There’s going to be a massive wall of water released from behind that dam when Boothe blows it up. Did his character ever consider how many homes or unsuspecting people in its path might get destroyed? It wouldn’t appear to, not that we’re ever shown that.
The fact that Boothe’s sabotage didn’t actually bring the dam down, but the severe rainstorm did, didn’t make the event, or his radical choice to blow it up, any more palatable.
Though I did get wrapped up in the plot and liked the characters, and enjoyed the movie enough to see it twice during its opening week, I didn’t come away from it with a hatred of hydroelectric dams. Or electricity. Though that’s really what it was against, they didn’t focus so much on the dam or generating power.
What’d they focus on? Destruction of the rainforest, we’re shown big bulldozers knocking down acres upon acres of jungle to make way for the dam.
So we got that visual, plus the visual of the Invisible People watching all this happen from just inside the bulldozed treeline, with the knowledge their world is getting smaller and smaller, with the outside world making progress at the expense of the indigenous peoples, blah blah blah. Pretty obvious we’re meant to sympathize with one side over the other here.
As much as certain aspects of the Inivisible People’s way of life depicted in the film appealed to my daydreaming teenaged brain, it didn’t make me want to live that way.
It also didn’t make me want to try cocaine.
My dad, who I saw the movie with the second time its opening week, felt the movie’s depiction of the Invisible People– along with Powers Boothe– finding their ‘spirit animals’, via hallucinogenic green powder forcefully blown up their noses in ritualistic fashion, was intended to glorify cocaine. Or that it did, anyway, no matter what the intention was.

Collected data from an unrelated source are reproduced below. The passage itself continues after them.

(** X7.  Whatever the function returns, the array of [mapChildren] is flat:
    it holds no null, no undefined and no array. *)
Theorem mapChildren_result_flat {State : Type} (children : value)
    (func : MapFunc State) (context : value) (st : State)
    (result : list value) (st' : State) :
  mapChildren children func context st = Return (VArray result, st') ->
  Forall (fun v => looseNull v = false /\ isArray v = false) result.
Proof.
  intro H.
  destruct (mapChildren_returned _ _ _ _ _ _ H)
    as [(Hn & E & _)|(_ & res & E & Hp & _)].
  - subst children. discriminate.
  - injection E as <-. eapply Forall_impl; [|exact Hp].
    intros v Hv. unfold pushed in Hv. apply andb_true_iff in Hv as [H1 H2].
    apply negb_true_iff in H1, H2. auto.
Qed.

Lemma mapChildren_result_flat_witness :
  let func := fun (_ child : value) (index : nat) (st : unit) =>
                (if Nat.eqb index 0 then VArray [child; VNull; VArray [child]]
                 else VUndefined, st) in
  mapChildren (VArray [VString "a"; VString "b"]) func VUndefined tt =
    Return (VArray [VString "a"; VString "a"], tt) /\
  Forall (fun v => looseNull v = false /\ isArray v = false)
    [VString "a"; VString "a"].
Proof.
  intro func. split; [reflexivity|].
  exact (mapChildren_result_flat (VArray [VString "a"; VString "b"]) func
           VUndefined tt _ tt eq_refl).
Defined.

(** X8.  When [mapChildren] returns, the function has been called exactly
    once for every leaf of the children, in the order of the walk, with the
    indices 0, 1, 2, ...: the state of its closure is the one these calls
    leave, whatever the function returned.  The leaves of the arrays it
    returned are not passed to it. *)
Theorem mapChildren_calls_once_per_leaf {State : Type} (children : value)
    (func : MapFunc State) (context : value) (st : State)
    (r : value) (st' : State) :
  mapChildren children func context st = Return (r, st') ->
  st' = fold_left (stateAfter func context) (indexed (visited children)) st.
Proof.
  intro H. unfold visited.
  destruct (mapChildren_returned _ _ _ _ _ _ H)
    as [(Hn & _ & ->)|(Hn & res & _ & _ & ->)]; rewrite Hn; reflexivity.
Qed.

Lemma mapChildren_calls_once_per_leaf_witness :
  let func := fun (_ child : value) (index : nat) (log : list (nat * value)) =>
                (VArray [child; child], ((index, child) :: log)%list) in
  mapChildren (VArray [VString "a"; VArray [VNull; VString "b"]]) func
    VUndefined [] =
    Return (VArray [VString "a"; VString "a"; VString "b"; VString "b"],
            [(2, VString "b"); (1, VNull); (0, VString "a")]) /\
  [(2, VString "b"); (1, VNull); (0, VString "a")] =
  fold_left (stateAfter func VUndefined)
    [(0, VString "a"); (1, VNull); (2, VString "b")] [].
Proof.
  intro func. split; [reflexivity|].
  exact (mapChildren_calls_once_per_leaf
           (VArray [VString "a"; VArray [VNull; VString "b"]]) func
           VUndefined [] _ _ eq_refl).
Defined.

(** X9.  [forEachChildren] and [countChildren] do not see how the
    children are nested: an array or an iterable inside an array can be
    replaced by its elements. *)
Theorem nesting_invisible_to_forEach (xs ys zs : list value) :
  (forall (State : Type) (fn : ForEachFunc State) ctx st,
     forEachChildren (VArray (xs ++ VArray ys :: zs)) fn ctx st =
     forEachChildren (VArray (xs ++ ys ++ zs)) fn ctx st /\
     forEachChildren (VArray (xs ++ VIterable ys :: zs)) fn ctx st =
     forEachChildren (VArray (xs ++ ys ++ zs)) fn ctx st) /\
  countChildren (VArray (xs ++ VArray ys :: zs)) =
  countChildren (VArray (xs ++ ys ++ zs)) /\
  countChildren (VArray (xs ++ VIterable ys :: zs)) =
  countChildren (VArray (xs ++ ys ++ zs)).
Proof.
  assert (E : forall (State : Type) (fn : ForEachFunc State) ctx st,
     forEachChildren (VArray (xs ++ VArray ys :: zs)) fn ctx st =
     forEachChildren (VArray (xs ++ ys ++ zs)) fn ctx st /\
     forEachChildren (VArray (xs ++ VIterable ys :: zs)) fn ctx st =
     forEachChildren (VArray (xs ++ ys ++ zs)) fn ctx st).
  { intros State fn ctx st. rewrite !forEachChildren_walk.
    unfold visited. cbn [looseNull invalidChildren leaves].
    rewrite !flat_map_app. cbn [flat_map invalidChildren leaves].
    auto. }
  split; [exact E|].
  split; apply (E nat (fun _ _ _ n => S n) VUndefined 0).
Qed.

Lemma flat_leaves (entries : list value) :
  Forall (fun v => flatEntry v = true) entries ->
  flat_map leaves entries = entries /\
  flat_map invalidChildren entries = [].
Proof.
  induction 1 as [|v entries Hv _ [IH1 IH2]]; [split; reflexivity|].
  cbn [flat_map]. rewrite IH1, IH2.
  unfold flatEntry in Hv.
  destruct v; try discriminate; split; reflexivity.
Qed.

Lemma toArray_flat (children : value) (entries : list value) :
  toArray children = Return (VArray entries) ->
  Forall (fun v => flatEntry v = true) entries.
Proof.
  rewrite toArray_walk. destruct (invalidChildren children); [|discriminate].
  intro H. injection H as <-. apply entriesOf_flat, events_visit_leaves.
Qed.

(** X10.  What [toArray] returns is made of leaves that are not null, so it
    can be traversed again: [countChildren] of it is its length, and
    [toArray] of it has the same entries in the same order, up to the keys
    of the elements. *)
Theorem toArray_again (children : value) (entries : list value) :
  toArray children = Return (VArray entries) ->
  Forall (fun v => flatEntry v = true) entries /\
  countChildren (VArray entries) = Return (length entries) /\
  exists entries',
    toArray (VArray entries) = Return (VArray entries') /\
    Forall2 entryOf entries entries'.
Proof.
  intro H. pose proof (toArray_flat _ _ H) as Hflat.
  destruct (flat_leaves _ Hflat) as [Hl Hi].
  split; [exact Hflat|]. split.
  - change (countChildren (VArray entries))
      with (forEachChildren (VArray entries) (fun _ _ _ n => S n) VUndefined 0).
    rewrite forEachChildren_walk. cbn [invalidChildren]. rewrite Hi.
    unfold visited, indexed. cbn [looseNull leaves]. rewrite Hl.
    now rewrite fold_callAt_count.
  - exists (entriesOf EmptyString (events (VArray entries) EmptyString)).
    split.
    + rewrite toArray_walk. cbn [invalidChildren]. now rewrite Hi.
    + assert (E : filter notNull
                    (visitedOf (events (VArray entries) EmptyString)) =
                  entries).
      { rewrite events_visited. cbn [leaves]. rewrite Hl.
        apply filter_all. eapply Forall_impl; [|exact Hflat].
        intros v Hv. unfold flatEntry in Hv. unfold notNull.
        destruct v; try discriminate; reflexivity. }
      rewrite <- E at 1. apply entriesOf_entryOf.
Qed.

Lemma toArray_again_witness :
  let children := VArray [leafA; VNull; VArray [VString "b"]] in
  toArray children =
    Return (VArray [cloneAndReplaceKey leafA ".$x"; VString "b"]) /\
  countChildren (VArray [cloneAndReplaceKey leafA ".$x"; VString "b"]) =
    Return 2.
Proof.
  intro children. split; [reflexivity|].
  exact (proj1 (proj2 (toArray_again children _ eq_refl))).
Defined.

(** X11.  The public operations always return or throw: the calls of the
    flattener on the arrays that a function returned never nest, because
    [c => c] returns no array for a leaf; a greater bound on their nesting
    changes nothing. *)
Theorem public_operations_finish :
  (forall (State : Type) children (func : MapFunc State) ctx st,
     mapChildren children func ctx st <> OutOfFuel) /\
  (forall (State : Type) children (fn : ForEachFunc State) ctx st,
     forEachChildren children fn ctx st <> OutOfFuel) /\
  (forall children, countChildren children <> OutOfFuel) /\
  (forall children, toArray children <> OutOfFuel) /\
  (forall (State : Type) n children array escapedPrefix nameSoFar
          (callback : Callback State) st,
     mapIntoArray (nestingBound + n) children array escapedPrefix nameSoFar
       callback st =
     mapIntoArray nestingBound children array escapedPrefix nameSoFar
       callback st).
Proof.
  assert (Hmap : forall (State : Type) children (func : MapFunc State) ctx st,
            mapChildren children func ctx st <> OutOfFuel).
  { intros State children func ctx st.
    destruct (looseNull children) eqn:Hnn.
    - unfold mapChildren. rewrite Hnn. discriminate.
    - rewrite mapChildren_run by assumption.
      destruct (run_outcome 0 (counting func ctx) EmptyString
                  (events children EmptyString) [] (0, st))
        as [[_ [[a s] Hr]]|[o [Ht _]]]; rewrite ?Hr, ?Ht; discriminate. }
  assert (Heach : forall (State : Type) children (fn : ForEachFunc State)
                         ctx st,
            forEachChildren children fn ctx st <> OutOfFuel).
  { intros State children fn ctx st. rewrite forEachChildren_walk.
    destruct (invalidChildren children); discriminate. }
  split; [exact Hmap|]. split; [exact Heach|]. split; [|split].
  - intro children. apply (Heach nat).
  - intro children. rewrite toArray_walk.
    destruct (invalidChildren children); discriminate.
  - intros State n children array pre name cb st. unfold nestingBound.
    cbn [Nat.add]. rewrite !mapIntoArray_run. now rewrite run_nesting.
Qed.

Maybe he’s right. but, honestly, the way they depicted the ritual in the movie, it looked pretty painful and did not look like something I wanted to try, and until my dad brought it up, the pro-cocaine angle never even occurred to me.
An audience sees and hears what it chooses. I saw a kick-ass jungle adventure. My dad saw the same movie, thought it was about drugs.
So why did I see The Emerald Forest twice on opening weekend, later rent the VHS 2 or 3 times, then later on buy the movie on Laserdisc– and watch the hell out of it– and then DVD– which I watched not quite so many times? What was it about the movie I liked?
I found its character conflicts and the action-suspense sequences very compelling, very entertaining. Plus, the world the movie was set in. Back then, especially, any Action/Suspense movie that took place in a woodlands, a swamp or a jungle setting, I was all in for that (First Blood, The Naked Prey, Southern Comfort, Bridge On The River Kwai, Deliverance, Red Dawn, Predator, Apocalypse Now).
All the same, I found its rather romanticized depiction of The Invisible People and the movie’s anti-industrialization message (anti-progress) actually kind of routine and not that interesting. That part of the movie just did not register with me in a significant way.
The movie’s happy ending aside, it seemed to me, even back then, that there was a lot more left of that story than where the filmmaker chose to end his telling of it.
I don’t think so highly of the movie now. Parts of it, yes. The locations, the cinematography, the action and suspense, but, overall, I feel like I’ve outgrown it.